Un anfitrión con hambre

La ‘marea negra’ vive una de las mejores entradas de su historia con 9.644 espectadores y lleva en volandas al Bilbao Basket hacia la Final Four de la semana que viene

09.02.2020 | 03:51
Los jugadores del Bilbao Basket, con Javi Salgado en primer plano, celebran su clasificación para la Final Four. Reportaje fotográfico: José Mari Martínez y Oskar González

EL pase a la Final Four de la LEB Oro fue la gran noticia para el Bilbao Basket. Otro paso más en el reto a la Liga Endesa. Pero también fue importante la manera de conseguirlo. El efecto creado entre los aficionados bilbainos. Todo el play-off ante el Palencia fue un éxito de asistencia y en el quinto choque, el tercero en el Bilbao Arena, llegó la gran explosión. Ni la hora del partido, ni ser un día entre semana. Los hombres de negro pidieron que sus seguidores respondieran y estos no hicieron oídos sordos a la llamada. Todo lo contrario.
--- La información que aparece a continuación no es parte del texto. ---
(** * Further properties of the header *)

(** ** The window rounder on every instant *)

Lemma time_point_cast_us_mono (t1 t2 : Z) :
  t1 <= t2 -> time_point_cast_us t1 <= time_point_cast_us t2.
Proof.
  intros H. unfold time_point_cast_us, us.
  pose proof (Z.quot_le_mono t1 t2 1000 ltac:(lia) H). lia.
Qed.

(** A later instant never rounds to an earlier boundary: [roundTimeNow]
    is monotone on all instants, whatever their precision and sign. *)
Theorem roundTimeNow_monotone (m : DataDistMonitoring.t) (t1 t2 : Z) :
  0 < mMonitoringIntervalStepUs m ->
  t1 <= t2 ->
  roundTimeNow m t1 <= roundTimeNow m t2.
Proof.
  intros HS H. unfold roundTimeNow.
  pose proof (time_point_cast_us_mono t1 t2 H) as Hc.
  set (S := mMonitoringIntervalStepUs m) in *.
  assert (Z.quot (time_point_cast_us t1 + us (S - 1)) (us S)
          <= Z.quot (time_point_cast_us t2 + us (S - 1)) (us S)) as Hq.
  { apply Z.quot_le_mono; unfold us; lia. }
  unfold us in *. nia.
Qed.

Lemma roundTimeNow_monotone_witness :
  roundTimeNow (init None) (ms 1999) <= roundTimeNow (init None) (ms 2001).
Proof.
  apply (roundTimeNow_monotone (init None) (ms 1999) (ms 2001)); [reflexivity|].
  unfold ms. lia.
Defined.

(** The windows are half-open on the left: every instant of whole
    microseconds in [(k*S, (k+1)*S]], [k >= 0], rounds to [(k+1)*S]. *)
Theorem roundTimeNow_window (m : DataDistMonitoring.t) (k t_us : Z) :
  0 < mMonitoringIntervalStepUs m ->
  0 <= k ->
  k * mMonitoringIntervalStepUs m < t_us <= (k + 1) * mMonitoringIntervalStepUs m ->
  roundTimeNow m (us t_us) = us ((k + 1) * mMonitoringIntervalStepUs m).
Proof.
  intros HS Hk Ht. rewrite roundTimeNow_us by done.
  set (S := mMonitoringIntervalStepUs m) in *.
  rewrite Z.quot_div_nonneg by nia.
  assert ((t_us + (S - 1)) / S = k + 1) as ->; [|done].
  symmetry. apply (Z.div_unique _ _ _ (t_us + (S - 1) - (k + 1) * S)); nia.
Qed.

Lemma roundTimeNow_window_witness :
  roundTimeNow (init None) (us 2000001) = us ((4 + 1) * 500000).
Proof.
  apply (roundTimeNow_window (init None) 4 2000001); [reflexivity | lia | simpl; lia].
Defined.

(** Rounding is idempotent from the epoch on: a rounded instant rounds
    to itself. *)
Theorem roundTimeNow_idempotent (m : DataDistMonitoring.t) (pNowMs : Z) :
  0 < mMonitoringIntervalStepUs m ->
  0 <= pNowMs ->
  roundTimeNow m (roundTimeNow m pNowMs) = roundTimeNow m pNowMs.
Proof.
  intros HS Ht. unfold roundTimeNow at 2.
  set (S := mMonitoringIntervalStepUs m) in *.
  set (q := Z.quot (time_point_cast_us pNowMs + us (S - 1)) (us S)).
  assert (0 <= q) as Hq.
  { apply Z.quot_pos; unfold time_point_cast_us, us.
    - pose proof (Z.quot_pos pNowMs 1000 Ht ltac:(lia)). nia.
    - lia. }
  rewrite roundTimeNow_us by done. fold S.
  rewrite Z.quot_div_nonneg by nia.
  replace (q * S + (S - 1)) with ((S - 1) + q * S) by lia.
  rewrite Z.div_add by lia. rewrite Z.div_small by lia. done.
Qed.

Lemma roundTimeNow_idempotent_witness :
  roundTimeNow (init None) (roundTimeNow (init None) (ms 2001))
  = roundTimeNow (init None) (ms 2001).
Proof.
  apply (roundTimeNow_idempotent (init None) (ms 2001)); [reflexivity|].
  unfold ms. lia.
Defined.

(** From the epoch on the rounded instant is less than one step after
    the instant. *)
Theorem roundTimeNow_within_one_step (m : DataDistMonitoring.t) (pNowMs : Z) :
  0 < mMonitoringIntervalStepUs m ->
  0 <= pNowMs ->
  roundTimeNow m pNowMs < pNowMs + us (mMonitoringIntervalStepUs m).
Proof.
  intros HS Ht. unfold roundTimeNow, time_point_cast_us, us.
  set (S := mMonitoringIntervalStepUs m) in *.
  pose proof (Z.quot_pos pNowMs 1000 Ht ltac:(lia)) as Hc0.
  pose proof (Z.mul_quot_le pNowMs 1000 Ht ltac:(lia)) as Hc.
  set (c := Z.quot pNowMs 1000) in *.
  rewrite <- Z.mul_add_distr_r, Z.quot_mul_cancel_r by lia.
  pose proof (Z.mul_quot_le (c + (S - 1)) S ltac:(lia) ltac:(lia)). lia.
Qed.

Lemma roundTimeNow_within_one_step_witness :
  roundTimeNow (init None) (ms 2001) < ms 2001 + us 500000.
Proof.
  apply (roundTimeNow_within_one_step (init None) (ms 2001)); [reflexivity|].
  unfold ms. lia.
Defined.

(** An instant with a sub-microsecond part may round to a boundary
    before it, but by less than a microsecond (1000 ticks). *)
Theorem roundTimeNow_early_by_less_than_1us (m : DataDistMonitoring.t) (pNowMs : Z) :
  0 < mMonitoringIntervalStepUs m ->
  pNowMs - 1000 < roundTimeNow m pNowMs.
Proof.
  intros HS. unfold roundTimeNow.
  set (S := mMonitoringIntervalStepUs m) in *.
  assert (pNowMs - 1000 < time_point_cast_us pNowMs) as Hc.
  { unfold time_point_cast_us, us.
    pose proof (Z.quot_rem' pNowMs 1000).
    pose proof (Z.rem_bound_abs pNowMs 1000 ltac:(lia)). lia. }
  assert (exists c, time_point_cast_us pNowMs = us c) as [c Hcc].
  { by eexists. }
  rewrite Hcc in *. unfold us in *.
  rewrite <- Z.mul_add_distr_r, Z.quot_mul_cancel_r by lia.
  pose proof (quot_round_up c S HS). lia.
Qed.

Lemma roundTimeNow_early_by_less_than_1us_witness :
  ms 2000 + 1 - 1000 < roundTimeNow (init None) (ms 2000 + 1).
Proof.
  apply (roundTimeNow_early_by_less_than_1us (init None) (ms 2000 + 1)). reflexivity.
Defined.

(** Every rounded instant is a whole number of steps from the epoch, so
    processes with the same step report on the same grid. *)
Theorem roundTimeNow_aligned (m : DataDistMonitoring.t) (pNowMs : Z) :
  0 < mMonitoringIntervalStepUs m ->
  roundTimeNow m pNowMs mod us (mMonitoringIntervalStepUs m) = 0.
Proof.
  intros HS. unfold roundTimeNow, us. rewrite <- Z.mul_assoc. apply Z.mod_mul. lia.
Qed.

Lemma roundTimeNow_aligned_witness :
  roundTimeNow (init None) (ms 2001 + 7) mod us 500000 = 0.
Proof.
  apply (roundTimeNow_aligned (init None) (ms 2001 + 7)). reflexivity.
Defined.

(** The 64-bit counts of [roundTimeNow] do not overflow for a step below
    2^32 us and an instant within 2^62 ticks of the epoch. *)
Theorem roundTimeNow_no_overflow (m : DataDistMonitoring.t) (pNowMs : Z) :
  0 < mMonitoringIntervalStepUs m < 2 ^ 32 ->
  - 2 ^ 62 <= pNowMs <= 2 ^ 62 ->
  Forall int64 (intermediates m pNowMs) /\
  last (intermediates m pNowMs) = Some (roundTimeNow m pNowMs).
Proof.
  intros HS Ht. split; [by apply roundTimeNow_fits_int64 | reflexivity].
Qed.

Lemma roundTimeNow_no_overflow_witness :
  Forall int64 (intermediates (init None) (ms 2001)) /\
  last (intermediates (init None) (ms 2001)) = Some (roundTimeNow (init None) (ms 2001)).
Proof.
  apply (roundTimeNow_no_overflow (init None) (ms 2001)).
  - split; reflexivity.
  - unfold ms. lia.
Defined.

(** ** The stored step *)

(** Whatever interval is set, the stored step is below 2^32 us (about
    71.6 minutes) and a multiple of 8 us: it is a 32-bit product by
    1000. *)
Theorem set_interval_step_below_2_32 (pIntMs : Z) (m : DataDistMonitoring.t) :
  0 <= mMonitoringIntervalStepUs (set_interval pIntMs m) < 2 ^ 32 /\
  mMonitoringIntervalStepUs (set_interval pIntMs m) mod 8 = 0 /\
  mMonitoringIntervalMs (set_interval pIntMs m) = pIntMs.
Proof.
  cbn [set_interval mMonitoringIntervalStepUs mMonitoringIntervalMs].
  unfold step_us. split; [apply Z.mod_pos_bound; lia|]. split; [|done].
  set (k := Z.max 250 (interval_steps pIntMs)).
  replace (k * 1000) with (k * 125 * 8) by lia.
  replace (2 ^ 32) with (2 ^ 29 * 8) by reflexivity.
  rewrite Z.mul_mod_distr_r by lia. apply Z.mod_mul. lia.
Qed.

Lemma all_from_spec (p : Z -> bool) (n : nat) : forall i : Z,
  all_from n i p = true ->
  forall j : Z, i <= j < i + Z.of_nat n -> p j = true.
Proof.
  induction n as [|n IH]; intros i H j Hj; [lia|].
  cbn [all_from] in H. apply andb_prop in H as [Hi Hn].
  destruct (decide (j = i)) as [->|Hne]; [done|].
  apply (IH (i + 1) Hn). lia.
Qed.

(** The double pipeline of [set_interval], evaluated on each interval
    from 0 ms to one minute. *)
Lemma step_us_up_to_a_minute :
  all_from (Z.to_nat 60001) 0 (fun I => step_us I =? spec_step_us I) = true.
Proof. vm_cast_no_check (eq_refl true). Qed.

(** For every interval from 0 ms to 60000 ms the stored step is
    [max(250, 500 * (I / 2000)) * 1000] us, with [/] the integer
    quotient; it is never under 250 ms. *)
Theorem set_interval_step_formula (pIntMs : Z) (m : DataDistMonitoring.t) :
  0 <= pIntMs <= 60000 ->
  mMonitoringIntervalStepUs (set_interval pIntMs m)
    = Z.max 250 (500 * (pIntMs / 2000)) * 1000 /\
  250000 <= mMonitoringIntervalStepUs (set_interval pIntMs m).
Proof.
  intros HI. cbn [set_interval mMonitoringIntervalStepUs].
  assert (step_us pIntMs = spec_step_us pIntMs) as ->.
  { apply Z.eqb_eq.
    apply (all_from_spec _ _ _ step_us_up_to_a_minute pIntMs). lia. }
  unfold spec_step_us. split; [reflexivity | lia].
Qed.

Lemma set_interval_step_formula_witness :
  mMonitoringIntervalStepUs (set_interval 5000 (init None))
    = Z.max 250 (500 * (5000 / 2000)) * 1000 /\
  250000 <= mMonitoringIntervalStepUs (set_interval 5000 (init None)).
Proof.
  apply (set_interval_step_formula 5000 (init None)). lia.
Defined.

(** [set_interval] followed by [roundTimeNow]: for an interval of at
    most a minute and an instant of whole microseconds from the epoch on,
    the rounded instant is the ceiling of the instant on the grid of
    [max(250, 500 * (I / 2000))] ms. *)
Theorem set_interval_then_round (pIntMs t_us : Z) (m : DataDistMonitoring.t) :
  0 <= pIntMs <= 60000 -> 0 <= t_us ->
  roundTimeNow (set_interval pIntMs m) (us t_us)
    = us (ceilDiv t_us (spec_step_us pIntMs) * spec_step_us pIntMs).
Proof.
  intros HI Ht.
  destruct (set_interval_step_formula pIntMs m HI) as [Hs Hpos].
  rewrite roundTimeNow_us by lia. rewrite quot_ceilDiv by lia.
  rewrite Hs. done.
Qed.

Lemma set_interval_then_round_witness :
  roundTimeNow (set_interval 5000 (init None)) (us 2000001)
    = us (ceilDiv 2000001 (spec_step_us 5000) * spec_step_us 5000).
Proof.
  apply (set_interval_then_round 5000 2000001 (init None)); lia.
Defined.

(** ** Producer calls and settings *)

(** Plain and rate pushes do not interfere: in either order they leave
    the same object, on the pipeline and through the macros (with or
    without a pipeline). *)
Theorem push_push_rate_commute
    (m : DataDistMonitoring.t) (s : DataDistMonitor.t)
    (n1 k1 n2 k2 : string) (v1 v2 : float) :
  push n1 k1 v1 (push_rate n2 k2 v2 m) = push_rate n2 k2 v2 (push n1 k1 v1 m) /\
  DDMON n1 k1 v1 (DDMON_RATE n2 k2 v2 s) = DDMON_RATE n2 k2 v2 (DDMON n1 k1 v1 s).
Proof.
  assert (forall m, push n1 k1 v1 (push_rate n2 k2 v2 m)
                    = push_rate n2 k2 v2 (push n1 k1 v1 m)) as H.
  { clear. intros m. unfold push, push_rate, enabled. cbn.
    destruct (mLogMetric m || bool_decide (is_Some (mO2Monitoring m))) eqn:E;
      cbn; rewrite ?E; done. }
  split; [done|]. destruct s as [m'|]; cbn; [|done]. by rewrite H.
Qed.

(** A push commutes with [set_interval] and [set_active]: neither the
    interval nor the active flag decides whether or what it enqueues. *)
Theorem push_commutes_with_settings
    (m : DataDistMonitoring.t) (name key : string) (v : float) (b : bool) (pIntMs : Z) :
  push name key v (set_interval pIntMs m) = set_interval pIntMs (push name key v m) /\
  push_rate name key v (set_interval pIntMs m) = set_interval pIntMs (push_rate name key v m) /\
  push name key v (set_active b m) = set_active b (push name key v m) /\
  push_rate name key v (set_active b m) = set_active b (push_rate name key v m).
Proof.
  unfold push, push_rate, set_interval, set_active, enabled. cbn.
  by destruct (mLogMetric m || bool_decide (is_Some (mO2Monitoring m))).
Qed.

(** [set_log] is the switch of the producers: after [set_log(true)] every
    push goes to [push_capacity] with the bound 4096, whatever the active
    flag and the backend; after [set_log(false)] on a pipeline without a
    backend no push changes anything. *)
Theorem set_log_switches_push (m : DataDistMonitoring.t) (name key : string) (v : float) :
  mMetricsQueue (push name key v (set_log true m))
    = push_capacity 4096 (name, key, v) (mMetricsQueue m) /\
  mRateMetricsQueue (push_rate name key v (set_log true m))
    = push_capacity 4096 (name, key, v) (mRateMetricsQueue m) /\
  (mO2Monitoring m = None ->
   push name key v (set_log false m) = set_log false m /\
   push_rate name key v (set_log false m) = set_log false m).
Proof.
  split; [done|]. split; [done|].
  intros H. unfold push, push_rate, enabled. cbn. by rewrite H.
Qed.

Lemma set_log_switches_push_witness :
  push "m" "k" 1 (set_log false (set_log true (init None))) = set_log false (set_log true (init None)) /\
  push_rate "m" "k" 1 (set_log false (set_log true (init None)))
    = set_log false (set_log true (init None)).
Proof.
  apply (set_log_switches_push (set_log true (init None)) "m" "k" 1%float). reflexivity.
Defined.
El papel voló hasta colgarse el cartel de no hay billetes y Miribilla rozó el lleno, con solo unos pocos asientos libres debido a algunos socios que no acudieron. 9.644 espectadores y una entrada que rivalizó con aquella época en la que los mejores equipos de Europa venían a la capital vizcaina. El Bilbao Arena fue una fiesta. Fue aliento para los suyos y nervios para el rival. La marea negra fue ese sexto hombre tan necesario para el Bilbao Basket y llegó a provocar algún que otro nervio excesivo entre los jugadores rivales.

Una frase se repitió como una constante en la rampa que conecta el Casco Viejo con el Bilbao Arena. La gente quería saber dónde obtener las entradas para un partido que no solo atrajo a los aficionados más fieles, también despertó el interés de nuevos seguidores. El Bilbao Basket había logrado convencer a los socios que a pesar del descenso Miribilla iba a ser una plaza atractiva y ayer confirmó que había conseguido lo más difícil todavía, hacer que algunas personas descubrieran por primera vez la casa de los hombres de negro. Neófitos seguidores que seguro que confirmaron esos rumores que decían que en lo alto de la ciudad había una plaza que se convertía en infierno negro cada vez que el balón naranja volaba por el aire.

Desembarco palentino El partido era un cara o cruz. Vital para los dos clubes. Esa emoción del quinto partido no solo se vivió en Bilbao. Los aficionados del Palencia ya dejaron claro en los dos primeros partidos que no les costaba desplazarse, pero en el encuentro de ayer su desembarco fue masivo. Una llegada in crescendo. Los pequeños lunares morados del descorche del play-off pasaron a teñir todo un sector de las gradas de Miribilla. Cinco autobuses partieron desde la localidad castellana y unos 250 aficionados hicieron notar su presencia durante todo el choque. Todo con una buena cordialidad entre las aficiones y sin ningún incidente destacado. Solo el lógico pique causado por la tensión del partido. Dos aficiones con un mismo sueño que pusieron su pequeña aportación para desequilibrar la balanza hacia su lado. Aunque esta vez fue el Bilbao Basket el que salió victorioso y los aficionados del Palencia se quedaron sin poder realizar el 1 y el 2 de junio otro viaje al Bilbao Arena.

La afición palentina fue numerosa, pero sus ánimos quedaron acallados y sus gritos se oyeron con cuentagotas. El Efecto Miribilla era demasiado para luchar contra él. Ya, en plena puesta en escena de los hombres de negro, el ruido que llegó desde las gradas fue atronador. Los jugadores se sintieron arropados desde la propia presentación. Luces apagadas, linternas de los móviles a pleno rendimiento y efectos pirotécnicos para caldear el ambiente. Ingredientes que sirvieron para prender una mecha que no necesitaba más que una pequeña chispar para desplegar todo su potencial. Era un día especial y no se podía fallar. Ni en el campo ni en la grada.

Los minutos finales fueron una fiesta. Con el partido resuelto se vivieron pequeños momentos de calma. Fue una pequeña bajada de tensión en las gradas, coger aire para explotar de júbilo en los segundos finales y llegar al culmen con el último bocinazo. El Bilbao Arena pudo dedicar a los jugadores la despedida más deseada y estos lo agradecieron. "Éramos diez mil cinco personas en el campo. Diez mil personas empujándonos, dándonos alas y jugar en casa con esta afición es un gran honor", recalcó Álex Mumbrú.

Miribilla dijo hasta luego al Bilbao Basket y volverán a encontrarse la semana que viene en el mismo escenario pero con unas circunstancias muy diferentes. La Final Four espera al conjunto vizcainos y su afición demostró con creces que está preparada para apoyar a los suyos en el último obstáculo hacia la Liga Endesa.